Questions fréquentes

Comment fonctionnent les heures supplémentaires pour un ambulancier en quatorzaine ?

La quatorzaine est une période de référence de deux semaines pour le calcul du temps de travail. Les heures supplémentaires sont celles effectuées au-delà de la durée légale (35 heures par semaine, soit 70 heures sur la quatorzaine) ou de l’horaire conventionnel applicable dans votre entreprise. Elles sont majorées (généralement 25 % pour les 8 premières, puis 50 %) et peuvent être récupérées ou payées selon la convention collective des transports sanitaires.

Qu’est-ce que le chômage partiel et comment s’applique-t-il aux ambulanciers ?

Le chômage partiel (ou activité partielle) est un dispositif permettant à un salarié de percevoir une indemnité lorsque son employeur réduit ou suspend son activité pour des raisons économiques ou de force majeure. Pour un ambulancier, il peut être activé en cas de baisse d’activité, de panne de véhicule ou de crise sanitaire. L’indemnité versée par l’employeur est de 70 % du salaire brut, puis l’État rembourse l’entreprise à hauteur de 60 % (taux pouvant varier selon les accords).

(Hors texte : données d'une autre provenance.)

(* ===== verification/MavenSbom.v ===== *)
(** The Maven coordinates of an SBOM: [scripts/reports/reconcile_maven_sbom.py].

    The package URLs of an SPDX document are compared with the coordinates that
    Gradle resolved, and those that name the right artifact and version in the
    wrong group are corrected.  The JSON codec and [repr] are parameters. *)

From stdpp Require Import base list strings.
From Stdlib Require Import ZArith Lia Ascii Floats.
From S2P Require Import Prelude PyStr PyStrFacts PyJson PyText PyTime Host Effects Evidence PyQuote.

#[local] Open Scope Z_scope.

(** [scripts/reports/reconcile_maven_sbom.py:14-14] *)
Definition MAVEN_PURL_PREFIX : string := "pkg:maven/".

Definition reconciliation_error {A} (msg : string) : result A := throw ExcMavenReconciliationError msg.

(** [scripts/reports/reconcile_maven_sbom.py:21-25] MavenCoordinate *)
Record MavenCoordinate : Type := mkCoordinate { group : string; name : string; version : string }.

#[export] Instance MavenCoordinate_eq_dec : EqDecision MavenCoordinate.
Proof. solve_decision. Defined.

(** [scripts/reports/reconcile_maven_sbom.py:27-32] MavenCoordinate.purl *)
Definition purl (c : MavenCoordinate) : string :=
  MAVEN_PURL_PREFIX +:+ (quote "." (group c) +:+ "/" +:+ quote ".-_" (name c)) +:+ "@" +:+ quote ".-_" (version c).

Record Change : Type := mkChange { spdxId : string; originalPurl : string; canonicalPurl : string }.

Definition change_json (c : Change) : jval :=
  JObj [("spdxId", JStr (spdxId c)); ("originalPurl", JStr (originalPurl c)); ("canonicalPurl", JStr (canonicalPurl c))].

Section reconciliation.
Context (utf8_replace : string → string) (py_repr : jval → string) (json_loads : string → result jval).

Local Notation unquote := (unquote utf8_replace).
Local Notation str := (py_str py_repr).

(** [scripts/reports/reconcile_maven_sbom.py:35-39] load_json *)
Definition load_json (fs : files) (path : fs_path) : result (list (string * jval)) :=
  text ← fs_text fs path;
  document ← json_loads text;
  match document with
  | JObj d => Ok d
  | _ => reconciliation_error ("expected JSON object: " +:+ path_str path)
  end.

Quel est le prix d’une formation pour devenir ambulancier ?

Le prix de la formation d’ambulancier (DEA) varie généralement entre 1 500 € et 2 500 € selon les centres de formation. Ce coût inclut les 630 heures de formation théorique et pratique, mais ne comprend pas toujours les frais d’inscription, les dossiers médicaux ou l’équipement. Des financements sont possibles via le CPF, Pôle emploi ou l’OPCO de la branche sanitaire et sociale.

Combien gagne un ambulancier en France ?

Un ambulancier débutant perçoit environ le SMIC, soit environ 1 767 € brut par mois (2024). En milieu de carrière, le salaire peut atteindre 2 200 € à 2 500 € brut, hors primes (travail de nuit, dimanche, heures supplémentaires). Avec l’ancienneté et des fonctions de chef d’équipe, le salaire peut dépasser 3 000 € brut mensuels.

Quel est le prix d’une formation d’auxiliaire ambulancier ?

La formation d’auxiliaire ambulancier, qui permet d’assister le conducteur ambulancier, coûte entre 800 € et 1 500 € selon l’organisme. Elle dure environ 70 heures et débouche sur le titre d’auxiliaire ambulancier. Ce diplôme peut être financé par le CPF ou Pôle emploi, et est souvent un premier pas vers la formation complète de DEA.

Comment devenir ambulancier : quelles sont les étapes ?

Pour devenir ambulancier, il faut obtenir le Diplôme d’État d’Ambulancier (DEA), accessible après la classe de 3e. La formation dure 8 semaines (630 heures) et comprend des stages en entreprise. Il faut également être titulaire du permis B depuis au moins 2 ans, avoir un casier judiciaire vierge et réussir les épreuves de sélection (tests écrits et entretien).